Aim of the exercise
Work out how many lines in the records contain the word "user", and give that number alone.

Saved data entries:
· · · · ·

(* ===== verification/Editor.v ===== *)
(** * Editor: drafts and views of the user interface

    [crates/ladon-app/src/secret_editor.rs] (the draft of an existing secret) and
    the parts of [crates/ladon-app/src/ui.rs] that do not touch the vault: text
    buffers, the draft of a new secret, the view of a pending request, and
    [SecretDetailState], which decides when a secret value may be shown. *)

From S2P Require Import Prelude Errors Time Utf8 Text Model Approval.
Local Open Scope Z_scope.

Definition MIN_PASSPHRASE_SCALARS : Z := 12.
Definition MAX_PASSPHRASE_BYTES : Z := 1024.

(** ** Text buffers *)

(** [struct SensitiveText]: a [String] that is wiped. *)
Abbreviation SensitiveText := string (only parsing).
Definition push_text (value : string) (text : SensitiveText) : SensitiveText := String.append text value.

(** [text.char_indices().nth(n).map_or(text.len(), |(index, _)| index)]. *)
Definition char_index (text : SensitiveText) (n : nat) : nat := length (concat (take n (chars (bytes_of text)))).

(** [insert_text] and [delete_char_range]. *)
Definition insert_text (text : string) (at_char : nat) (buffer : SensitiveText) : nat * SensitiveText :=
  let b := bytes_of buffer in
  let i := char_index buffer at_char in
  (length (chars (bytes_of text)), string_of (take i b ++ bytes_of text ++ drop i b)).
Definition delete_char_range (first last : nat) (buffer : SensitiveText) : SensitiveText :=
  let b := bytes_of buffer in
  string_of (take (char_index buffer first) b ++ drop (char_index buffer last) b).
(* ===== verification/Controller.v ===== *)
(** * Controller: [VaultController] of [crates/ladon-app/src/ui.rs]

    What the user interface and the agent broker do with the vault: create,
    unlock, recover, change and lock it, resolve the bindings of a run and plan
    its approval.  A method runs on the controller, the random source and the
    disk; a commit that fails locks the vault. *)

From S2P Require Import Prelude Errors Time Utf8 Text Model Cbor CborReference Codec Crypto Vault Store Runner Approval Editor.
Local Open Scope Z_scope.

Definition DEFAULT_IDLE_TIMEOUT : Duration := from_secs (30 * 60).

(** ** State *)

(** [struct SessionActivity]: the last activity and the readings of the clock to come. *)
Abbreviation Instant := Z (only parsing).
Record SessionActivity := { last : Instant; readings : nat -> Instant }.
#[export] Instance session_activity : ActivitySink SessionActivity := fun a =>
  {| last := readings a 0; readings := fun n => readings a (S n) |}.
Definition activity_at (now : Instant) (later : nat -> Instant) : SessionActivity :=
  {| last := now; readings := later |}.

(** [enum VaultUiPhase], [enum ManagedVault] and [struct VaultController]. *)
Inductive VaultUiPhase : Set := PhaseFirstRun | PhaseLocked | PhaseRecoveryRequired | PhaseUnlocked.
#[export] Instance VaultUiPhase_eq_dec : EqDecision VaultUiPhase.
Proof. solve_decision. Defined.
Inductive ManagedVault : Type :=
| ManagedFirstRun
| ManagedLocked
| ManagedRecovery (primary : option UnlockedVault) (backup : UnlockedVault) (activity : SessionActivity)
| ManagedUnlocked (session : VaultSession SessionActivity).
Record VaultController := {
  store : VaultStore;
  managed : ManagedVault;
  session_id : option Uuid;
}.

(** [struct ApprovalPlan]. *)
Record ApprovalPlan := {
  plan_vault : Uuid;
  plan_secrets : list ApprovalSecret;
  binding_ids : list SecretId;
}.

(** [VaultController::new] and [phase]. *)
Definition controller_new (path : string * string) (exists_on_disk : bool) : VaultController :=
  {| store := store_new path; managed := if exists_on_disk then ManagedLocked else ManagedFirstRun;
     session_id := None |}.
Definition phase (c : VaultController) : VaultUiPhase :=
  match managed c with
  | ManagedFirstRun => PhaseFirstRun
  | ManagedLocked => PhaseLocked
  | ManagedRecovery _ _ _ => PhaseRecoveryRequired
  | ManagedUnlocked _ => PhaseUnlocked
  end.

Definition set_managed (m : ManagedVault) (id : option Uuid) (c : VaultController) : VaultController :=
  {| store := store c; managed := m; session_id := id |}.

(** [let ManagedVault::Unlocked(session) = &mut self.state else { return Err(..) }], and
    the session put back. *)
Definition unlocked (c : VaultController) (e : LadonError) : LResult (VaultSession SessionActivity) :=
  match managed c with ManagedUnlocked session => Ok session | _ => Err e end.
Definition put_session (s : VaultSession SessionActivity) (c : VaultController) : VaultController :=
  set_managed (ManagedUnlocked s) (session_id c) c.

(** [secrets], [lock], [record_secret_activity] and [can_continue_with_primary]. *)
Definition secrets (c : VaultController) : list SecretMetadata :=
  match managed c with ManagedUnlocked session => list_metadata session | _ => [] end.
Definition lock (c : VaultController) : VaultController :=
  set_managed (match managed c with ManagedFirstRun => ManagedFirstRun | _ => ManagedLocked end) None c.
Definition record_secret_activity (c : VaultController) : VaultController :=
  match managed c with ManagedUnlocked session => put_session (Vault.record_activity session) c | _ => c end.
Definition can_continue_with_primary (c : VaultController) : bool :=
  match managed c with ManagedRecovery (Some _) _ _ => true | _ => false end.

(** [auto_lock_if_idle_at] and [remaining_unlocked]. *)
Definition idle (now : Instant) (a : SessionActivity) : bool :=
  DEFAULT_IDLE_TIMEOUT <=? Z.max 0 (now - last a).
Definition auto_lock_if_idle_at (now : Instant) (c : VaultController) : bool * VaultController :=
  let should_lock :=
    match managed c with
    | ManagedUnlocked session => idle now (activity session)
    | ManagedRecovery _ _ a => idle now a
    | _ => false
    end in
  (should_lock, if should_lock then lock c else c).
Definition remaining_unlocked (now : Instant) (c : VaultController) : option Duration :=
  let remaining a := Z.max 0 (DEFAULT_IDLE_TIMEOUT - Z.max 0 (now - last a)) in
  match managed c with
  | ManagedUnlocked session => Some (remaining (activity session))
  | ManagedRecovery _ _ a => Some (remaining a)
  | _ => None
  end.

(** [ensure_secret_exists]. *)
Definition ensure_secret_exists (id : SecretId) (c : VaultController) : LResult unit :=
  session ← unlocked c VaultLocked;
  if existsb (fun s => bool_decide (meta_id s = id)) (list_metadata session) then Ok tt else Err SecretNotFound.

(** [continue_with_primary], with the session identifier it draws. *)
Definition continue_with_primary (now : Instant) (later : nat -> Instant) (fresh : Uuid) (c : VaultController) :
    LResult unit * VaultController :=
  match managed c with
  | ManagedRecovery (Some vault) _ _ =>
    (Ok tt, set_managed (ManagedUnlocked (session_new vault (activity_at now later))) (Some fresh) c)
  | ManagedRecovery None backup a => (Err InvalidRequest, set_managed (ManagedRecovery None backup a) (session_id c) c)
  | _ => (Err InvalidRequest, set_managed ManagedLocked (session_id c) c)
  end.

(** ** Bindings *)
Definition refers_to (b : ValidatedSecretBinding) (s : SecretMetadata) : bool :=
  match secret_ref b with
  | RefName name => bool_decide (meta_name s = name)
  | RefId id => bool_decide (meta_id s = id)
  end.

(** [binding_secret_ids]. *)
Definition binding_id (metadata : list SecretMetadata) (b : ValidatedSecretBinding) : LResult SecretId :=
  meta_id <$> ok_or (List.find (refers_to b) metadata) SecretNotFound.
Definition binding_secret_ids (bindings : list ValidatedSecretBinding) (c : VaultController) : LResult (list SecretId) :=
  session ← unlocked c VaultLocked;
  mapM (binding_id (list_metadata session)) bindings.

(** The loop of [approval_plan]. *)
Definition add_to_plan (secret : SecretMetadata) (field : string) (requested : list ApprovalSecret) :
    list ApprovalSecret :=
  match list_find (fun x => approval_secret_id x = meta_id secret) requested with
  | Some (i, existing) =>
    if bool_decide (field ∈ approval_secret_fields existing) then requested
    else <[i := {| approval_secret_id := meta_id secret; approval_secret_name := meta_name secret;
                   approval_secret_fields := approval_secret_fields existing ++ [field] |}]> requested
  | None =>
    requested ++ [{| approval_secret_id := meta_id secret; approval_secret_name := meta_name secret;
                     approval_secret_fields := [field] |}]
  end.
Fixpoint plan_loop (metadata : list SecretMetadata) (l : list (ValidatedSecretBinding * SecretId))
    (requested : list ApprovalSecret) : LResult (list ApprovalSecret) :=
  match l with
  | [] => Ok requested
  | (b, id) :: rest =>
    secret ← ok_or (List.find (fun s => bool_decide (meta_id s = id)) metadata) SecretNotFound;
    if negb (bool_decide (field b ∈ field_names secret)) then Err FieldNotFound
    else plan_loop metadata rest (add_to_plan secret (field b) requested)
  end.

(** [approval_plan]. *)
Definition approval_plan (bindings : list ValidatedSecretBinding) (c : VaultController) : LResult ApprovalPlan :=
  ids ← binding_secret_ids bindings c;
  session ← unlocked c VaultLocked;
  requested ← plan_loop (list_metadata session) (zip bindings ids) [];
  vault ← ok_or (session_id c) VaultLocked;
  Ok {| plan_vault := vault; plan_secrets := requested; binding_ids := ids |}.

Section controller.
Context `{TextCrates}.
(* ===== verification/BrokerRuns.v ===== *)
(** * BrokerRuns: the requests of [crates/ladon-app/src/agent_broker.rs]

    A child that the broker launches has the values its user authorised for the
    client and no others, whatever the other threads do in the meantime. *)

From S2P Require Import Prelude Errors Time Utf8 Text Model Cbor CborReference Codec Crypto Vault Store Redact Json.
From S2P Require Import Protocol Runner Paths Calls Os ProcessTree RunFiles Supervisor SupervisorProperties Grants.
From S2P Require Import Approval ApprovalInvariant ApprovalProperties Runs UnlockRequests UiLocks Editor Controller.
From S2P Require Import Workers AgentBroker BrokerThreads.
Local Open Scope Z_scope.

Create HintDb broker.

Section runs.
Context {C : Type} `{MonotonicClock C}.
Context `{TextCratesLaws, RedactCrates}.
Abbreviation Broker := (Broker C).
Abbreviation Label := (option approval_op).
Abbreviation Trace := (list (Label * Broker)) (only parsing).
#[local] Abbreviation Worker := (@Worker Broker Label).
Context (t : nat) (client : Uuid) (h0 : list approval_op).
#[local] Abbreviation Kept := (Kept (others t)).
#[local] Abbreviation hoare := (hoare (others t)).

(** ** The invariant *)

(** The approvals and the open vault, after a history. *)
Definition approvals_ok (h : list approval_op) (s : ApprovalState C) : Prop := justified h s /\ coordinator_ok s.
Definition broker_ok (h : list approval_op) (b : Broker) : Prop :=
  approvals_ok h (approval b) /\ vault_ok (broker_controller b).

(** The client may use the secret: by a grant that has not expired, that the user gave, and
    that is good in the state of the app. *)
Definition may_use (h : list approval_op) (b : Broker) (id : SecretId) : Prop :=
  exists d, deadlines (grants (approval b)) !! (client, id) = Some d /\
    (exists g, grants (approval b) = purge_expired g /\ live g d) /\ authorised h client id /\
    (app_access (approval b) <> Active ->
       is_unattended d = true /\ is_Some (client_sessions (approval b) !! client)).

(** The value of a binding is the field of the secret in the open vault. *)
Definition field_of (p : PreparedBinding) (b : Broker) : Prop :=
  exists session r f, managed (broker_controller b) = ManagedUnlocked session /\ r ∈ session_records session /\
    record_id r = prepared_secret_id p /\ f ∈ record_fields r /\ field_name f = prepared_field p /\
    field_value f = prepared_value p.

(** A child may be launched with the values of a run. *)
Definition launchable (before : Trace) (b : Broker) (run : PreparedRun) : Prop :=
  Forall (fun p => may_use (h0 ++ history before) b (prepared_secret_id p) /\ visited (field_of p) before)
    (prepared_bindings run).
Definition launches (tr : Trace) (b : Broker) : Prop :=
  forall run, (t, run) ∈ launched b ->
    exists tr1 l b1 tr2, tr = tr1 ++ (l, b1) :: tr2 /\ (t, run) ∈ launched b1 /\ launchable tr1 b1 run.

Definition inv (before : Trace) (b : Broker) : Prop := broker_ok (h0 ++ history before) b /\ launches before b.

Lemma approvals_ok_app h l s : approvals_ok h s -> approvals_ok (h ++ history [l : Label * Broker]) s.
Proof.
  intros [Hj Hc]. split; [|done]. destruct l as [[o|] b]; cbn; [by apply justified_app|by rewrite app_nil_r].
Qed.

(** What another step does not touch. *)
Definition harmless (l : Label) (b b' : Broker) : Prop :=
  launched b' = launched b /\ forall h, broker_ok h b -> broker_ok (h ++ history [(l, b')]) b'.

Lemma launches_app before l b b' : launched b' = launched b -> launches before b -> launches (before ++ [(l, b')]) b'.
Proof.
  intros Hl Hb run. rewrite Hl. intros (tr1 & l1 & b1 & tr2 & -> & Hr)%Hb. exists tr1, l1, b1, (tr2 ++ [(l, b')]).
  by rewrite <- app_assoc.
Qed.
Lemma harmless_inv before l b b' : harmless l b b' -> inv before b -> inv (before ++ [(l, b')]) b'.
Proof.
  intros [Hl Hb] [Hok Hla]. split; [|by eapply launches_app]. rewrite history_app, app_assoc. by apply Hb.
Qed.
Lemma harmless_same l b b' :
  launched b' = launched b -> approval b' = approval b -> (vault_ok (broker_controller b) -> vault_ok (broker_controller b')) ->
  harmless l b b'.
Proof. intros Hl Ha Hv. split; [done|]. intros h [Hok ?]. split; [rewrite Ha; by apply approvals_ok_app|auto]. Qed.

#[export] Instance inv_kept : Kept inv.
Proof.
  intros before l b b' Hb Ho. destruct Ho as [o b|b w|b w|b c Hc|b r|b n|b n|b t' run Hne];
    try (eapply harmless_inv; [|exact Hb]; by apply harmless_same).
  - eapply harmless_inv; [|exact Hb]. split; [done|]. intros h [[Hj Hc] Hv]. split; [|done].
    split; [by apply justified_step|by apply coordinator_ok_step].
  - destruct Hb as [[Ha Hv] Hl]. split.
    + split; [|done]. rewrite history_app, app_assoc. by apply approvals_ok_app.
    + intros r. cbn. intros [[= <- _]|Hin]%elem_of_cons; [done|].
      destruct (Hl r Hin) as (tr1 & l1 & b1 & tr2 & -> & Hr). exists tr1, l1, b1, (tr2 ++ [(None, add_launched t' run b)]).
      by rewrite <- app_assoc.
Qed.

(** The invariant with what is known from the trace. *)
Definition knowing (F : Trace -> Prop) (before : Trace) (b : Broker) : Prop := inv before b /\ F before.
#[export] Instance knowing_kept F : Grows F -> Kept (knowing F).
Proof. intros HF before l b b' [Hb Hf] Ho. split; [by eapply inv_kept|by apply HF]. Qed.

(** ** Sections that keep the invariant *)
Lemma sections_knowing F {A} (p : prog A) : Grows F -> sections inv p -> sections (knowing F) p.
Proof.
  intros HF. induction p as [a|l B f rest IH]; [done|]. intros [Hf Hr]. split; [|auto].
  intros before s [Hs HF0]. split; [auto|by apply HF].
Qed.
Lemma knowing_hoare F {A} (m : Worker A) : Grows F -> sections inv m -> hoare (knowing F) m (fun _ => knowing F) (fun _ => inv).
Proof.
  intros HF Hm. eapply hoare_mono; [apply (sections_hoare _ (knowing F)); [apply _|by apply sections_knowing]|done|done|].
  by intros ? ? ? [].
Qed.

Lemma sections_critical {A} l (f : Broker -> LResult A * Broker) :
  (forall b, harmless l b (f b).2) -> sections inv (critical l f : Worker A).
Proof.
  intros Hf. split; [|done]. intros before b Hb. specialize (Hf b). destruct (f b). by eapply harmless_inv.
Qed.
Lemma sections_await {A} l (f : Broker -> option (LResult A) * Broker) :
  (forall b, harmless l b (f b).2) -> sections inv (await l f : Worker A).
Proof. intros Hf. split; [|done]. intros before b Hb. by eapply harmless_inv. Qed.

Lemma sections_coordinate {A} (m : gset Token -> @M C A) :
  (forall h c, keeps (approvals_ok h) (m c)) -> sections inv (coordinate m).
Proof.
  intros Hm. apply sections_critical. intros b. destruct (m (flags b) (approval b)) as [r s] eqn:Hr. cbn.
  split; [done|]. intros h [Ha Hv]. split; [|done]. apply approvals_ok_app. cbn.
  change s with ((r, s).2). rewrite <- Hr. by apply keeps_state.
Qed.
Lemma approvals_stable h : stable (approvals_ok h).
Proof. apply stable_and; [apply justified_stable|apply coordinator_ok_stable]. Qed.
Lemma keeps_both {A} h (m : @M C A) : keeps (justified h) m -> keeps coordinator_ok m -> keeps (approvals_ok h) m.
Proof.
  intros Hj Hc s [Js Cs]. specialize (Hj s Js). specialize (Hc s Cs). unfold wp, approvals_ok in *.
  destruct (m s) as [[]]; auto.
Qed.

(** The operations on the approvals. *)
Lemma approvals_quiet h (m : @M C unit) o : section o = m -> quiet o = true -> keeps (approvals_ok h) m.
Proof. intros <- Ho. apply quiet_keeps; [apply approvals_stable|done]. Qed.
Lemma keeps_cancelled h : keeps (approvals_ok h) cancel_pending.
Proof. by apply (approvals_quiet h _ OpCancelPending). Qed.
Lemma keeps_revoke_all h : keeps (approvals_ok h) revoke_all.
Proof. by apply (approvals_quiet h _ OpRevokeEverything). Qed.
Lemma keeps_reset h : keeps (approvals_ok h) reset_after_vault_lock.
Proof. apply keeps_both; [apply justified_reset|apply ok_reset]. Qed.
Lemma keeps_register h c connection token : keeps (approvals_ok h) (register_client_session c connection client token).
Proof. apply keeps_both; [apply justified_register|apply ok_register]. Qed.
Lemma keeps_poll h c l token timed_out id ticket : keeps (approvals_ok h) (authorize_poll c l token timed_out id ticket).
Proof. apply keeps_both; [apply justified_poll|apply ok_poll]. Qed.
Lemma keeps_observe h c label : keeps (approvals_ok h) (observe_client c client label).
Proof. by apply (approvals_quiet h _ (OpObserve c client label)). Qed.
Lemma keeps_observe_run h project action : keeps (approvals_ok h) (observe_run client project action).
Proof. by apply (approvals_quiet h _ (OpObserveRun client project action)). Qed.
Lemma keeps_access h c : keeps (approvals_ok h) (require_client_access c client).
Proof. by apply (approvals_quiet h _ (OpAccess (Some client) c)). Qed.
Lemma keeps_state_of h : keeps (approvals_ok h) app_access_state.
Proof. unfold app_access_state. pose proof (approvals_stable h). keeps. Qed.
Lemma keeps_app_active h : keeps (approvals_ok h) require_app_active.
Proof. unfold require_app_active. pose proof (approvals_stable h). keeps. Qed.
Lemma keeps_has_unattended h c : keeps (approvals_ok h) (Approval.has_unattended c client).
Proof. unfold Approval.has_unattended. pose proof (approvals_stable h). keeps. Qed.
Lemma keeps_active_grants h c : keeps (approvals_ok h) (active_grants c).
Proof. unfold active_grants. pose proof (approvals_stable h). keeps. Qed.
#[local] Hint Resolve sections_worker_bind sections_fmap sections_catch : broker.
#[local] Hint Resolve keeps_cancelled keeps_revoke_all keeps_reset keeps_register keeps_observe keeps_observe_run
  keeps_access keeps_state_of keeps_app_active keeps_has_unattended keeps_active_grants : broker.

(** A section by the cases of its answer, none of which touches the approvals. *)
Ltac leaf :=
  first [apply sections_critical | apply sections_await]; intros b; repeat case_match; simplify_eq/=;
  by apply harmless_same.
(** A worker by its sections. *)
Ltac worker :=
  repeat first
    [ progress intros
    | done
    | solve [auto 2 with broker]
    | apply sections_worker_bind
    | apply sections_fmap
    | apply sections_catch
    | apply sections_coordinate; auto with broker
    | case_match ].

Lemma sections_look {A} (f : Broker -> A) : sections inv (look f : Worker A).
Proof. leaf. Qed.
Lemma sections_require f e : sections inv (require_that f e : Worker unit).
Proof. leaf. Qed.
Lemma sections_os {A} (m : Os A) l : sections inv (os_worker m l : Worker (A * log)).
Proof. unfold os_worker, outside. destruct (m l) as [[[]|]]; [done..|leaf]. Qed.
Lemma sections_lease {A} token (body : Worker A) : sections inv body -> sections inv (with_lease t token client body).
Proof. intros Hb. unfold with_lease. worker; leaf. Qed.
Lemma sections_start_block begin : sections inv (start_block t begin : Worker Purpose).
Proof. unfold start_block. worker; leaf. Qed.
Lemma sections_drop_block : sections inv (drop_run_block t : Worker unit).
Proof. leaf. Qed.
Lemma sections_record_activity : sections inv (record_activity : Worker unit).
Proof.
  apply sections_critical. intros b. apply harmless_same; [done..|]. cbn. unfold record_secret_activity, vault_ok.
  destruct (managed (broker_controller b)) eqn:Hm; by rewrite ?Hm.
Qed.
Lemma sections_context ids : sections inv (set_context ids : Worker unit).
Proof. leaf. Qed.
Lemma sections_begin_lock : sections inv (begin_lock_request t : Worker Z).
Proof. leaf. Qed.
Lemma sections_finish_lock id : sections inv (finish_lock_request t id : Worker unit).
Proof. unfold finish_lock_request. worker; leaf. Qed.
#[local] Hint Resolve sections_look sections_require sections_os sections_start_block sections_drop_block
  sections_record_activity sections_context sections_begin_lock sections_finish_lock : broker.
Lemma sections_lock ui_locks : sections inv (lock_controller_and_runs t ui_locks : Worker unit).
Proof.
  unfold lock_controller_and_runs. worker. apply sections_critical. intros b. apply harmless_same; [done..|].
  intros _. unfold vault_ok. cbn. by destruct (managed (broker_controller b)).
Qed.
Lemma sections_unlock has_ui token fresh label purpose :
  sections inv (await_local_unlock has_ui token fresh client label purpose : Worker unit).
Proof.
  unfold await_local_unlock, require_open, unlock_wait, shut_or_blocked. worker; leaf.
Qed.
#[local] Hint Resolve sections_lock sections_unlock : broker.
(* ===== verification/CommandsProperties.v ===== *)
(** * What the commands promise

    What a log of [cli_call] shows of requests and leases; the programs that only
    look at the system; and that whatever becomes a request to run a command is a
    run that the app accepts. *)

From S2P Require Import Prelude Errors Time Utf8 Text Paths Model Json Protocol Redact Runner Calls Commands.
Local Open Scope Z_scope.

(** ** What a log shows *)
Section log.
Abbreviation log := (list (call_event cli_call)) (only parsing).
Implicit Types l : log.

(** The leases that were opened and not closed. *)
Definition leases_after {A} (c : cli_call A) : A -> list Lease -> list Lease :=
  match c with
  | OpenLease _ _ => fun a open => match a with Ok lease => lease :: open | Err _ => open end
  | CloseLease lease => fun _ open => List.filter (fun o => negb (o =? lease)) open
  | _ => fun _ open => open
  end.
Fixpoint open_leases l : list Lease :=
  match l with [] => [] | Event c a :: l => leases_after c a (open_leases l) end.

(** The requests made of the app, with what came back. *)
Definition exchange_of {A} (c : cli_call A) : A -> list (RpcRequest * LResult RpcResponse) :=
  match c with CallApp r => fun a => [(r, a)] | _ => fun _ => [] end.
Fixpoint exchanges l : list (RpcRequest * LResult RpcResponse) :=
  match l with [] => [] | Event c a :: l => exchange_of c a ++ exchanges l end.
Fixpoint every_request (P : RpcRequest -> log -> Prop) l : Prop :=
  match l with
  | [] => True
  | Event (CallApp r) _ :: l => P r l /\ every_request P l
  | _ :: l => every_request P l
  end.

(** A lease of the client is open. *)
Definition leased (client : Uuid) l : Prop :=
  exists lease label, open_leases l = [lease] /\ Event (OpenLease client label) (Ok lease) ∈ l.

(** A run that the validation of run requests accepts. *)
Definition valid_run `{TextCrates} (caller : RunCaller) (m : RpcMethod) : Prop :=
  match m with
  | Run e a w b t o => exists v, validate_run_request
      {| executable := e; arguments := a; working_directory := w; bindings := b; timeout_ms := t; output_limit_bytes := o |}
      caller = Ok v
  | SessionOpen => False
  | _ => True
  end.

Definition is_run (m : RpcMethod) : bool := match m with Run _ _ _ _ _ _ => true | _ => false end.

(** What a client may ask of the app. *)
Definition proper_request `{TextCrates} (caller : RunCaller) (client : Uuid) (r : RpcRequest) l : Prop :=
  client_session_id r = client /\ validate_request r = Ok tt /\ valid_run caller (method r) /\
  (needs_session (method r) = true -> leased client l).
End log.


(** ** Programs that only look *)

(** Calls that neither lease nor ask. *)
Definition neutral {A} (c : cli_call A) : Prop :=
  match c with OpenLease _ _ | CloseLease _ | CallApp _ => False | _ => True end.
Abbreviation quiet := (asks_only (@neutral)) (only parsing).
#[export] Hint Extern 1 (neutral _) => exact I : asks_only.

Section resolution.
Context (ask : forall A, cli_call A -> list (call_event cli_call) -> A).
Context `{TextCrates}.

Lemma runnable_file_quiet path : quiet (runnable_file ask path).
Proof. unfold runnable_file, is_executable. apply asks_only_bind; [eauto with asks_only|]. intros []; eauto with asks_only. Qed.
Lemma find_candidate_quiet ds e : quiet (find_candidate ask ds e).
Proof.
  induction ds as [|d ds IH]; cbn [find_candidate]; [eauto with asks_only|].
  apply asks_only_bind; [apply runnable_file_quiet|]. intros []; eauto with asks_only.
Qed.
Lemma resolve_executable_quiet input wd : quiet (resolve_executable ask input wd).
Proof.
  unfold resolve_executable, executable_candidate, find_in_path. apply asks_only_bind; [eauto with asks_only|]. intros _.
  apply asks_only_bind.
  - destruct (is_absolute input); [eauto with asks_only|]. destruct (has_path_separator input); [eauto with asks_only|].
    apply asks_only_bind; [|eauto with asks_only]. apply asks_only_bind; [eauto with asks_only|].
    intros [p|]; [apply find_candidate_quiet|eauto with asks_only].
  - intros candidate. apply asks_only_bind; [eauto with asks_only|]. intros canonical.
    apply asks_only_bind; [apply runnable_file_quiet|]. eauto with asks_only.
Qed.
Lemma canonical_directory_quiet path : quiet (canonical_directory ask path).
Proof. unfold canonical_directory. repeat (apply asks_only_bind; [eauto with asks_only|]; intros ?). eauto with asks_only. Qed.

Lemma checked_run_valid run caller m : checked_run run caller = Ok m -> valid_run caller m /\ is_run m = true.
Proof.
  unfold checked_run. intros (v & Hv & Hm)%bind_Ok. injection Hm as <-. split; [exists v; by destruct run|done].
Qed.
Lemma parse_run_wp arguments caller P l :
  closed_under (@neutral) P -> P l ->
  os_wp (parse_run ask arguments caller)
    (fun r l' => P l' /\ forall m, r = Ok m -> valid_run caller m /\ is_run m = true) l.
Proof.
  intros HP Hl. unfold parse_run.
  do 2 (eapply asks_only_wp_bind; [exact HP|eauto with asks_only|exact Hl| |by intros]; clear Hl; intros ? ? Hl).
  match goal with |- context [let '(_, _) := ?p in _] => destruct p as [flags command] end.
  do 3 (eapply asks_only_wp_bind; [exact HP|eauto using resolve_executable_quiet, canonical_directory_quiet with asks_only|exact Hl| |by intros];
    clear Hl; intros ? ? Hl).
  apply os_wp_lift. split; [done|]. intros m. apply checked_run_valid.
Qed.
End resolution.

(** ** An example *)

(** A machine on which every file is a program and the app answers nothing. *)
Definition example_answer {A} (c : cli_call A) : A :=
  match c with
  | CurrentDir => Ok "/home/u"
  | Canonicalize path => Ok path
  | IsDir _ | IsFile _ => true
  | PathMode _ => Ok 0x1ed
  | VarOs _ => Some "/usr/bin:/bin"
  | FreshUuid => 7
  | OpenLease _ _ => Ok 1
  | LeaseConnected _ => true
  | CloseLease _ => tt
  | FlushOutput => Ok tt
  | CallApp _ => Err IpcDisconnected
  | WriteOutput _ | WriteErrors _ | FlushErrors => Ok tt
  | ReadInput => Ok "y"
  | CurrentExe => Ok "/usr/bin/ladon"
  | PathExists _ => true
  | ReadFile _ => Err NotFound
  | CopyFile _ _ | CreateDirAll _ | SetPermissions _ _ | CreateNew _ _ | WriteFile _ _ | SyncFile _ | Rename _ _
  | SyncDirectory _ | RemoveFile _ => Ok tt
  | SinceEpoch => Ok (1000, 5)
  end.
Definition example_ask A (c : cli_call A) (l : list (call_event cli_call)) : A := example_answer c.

· · · · ·

Task output
4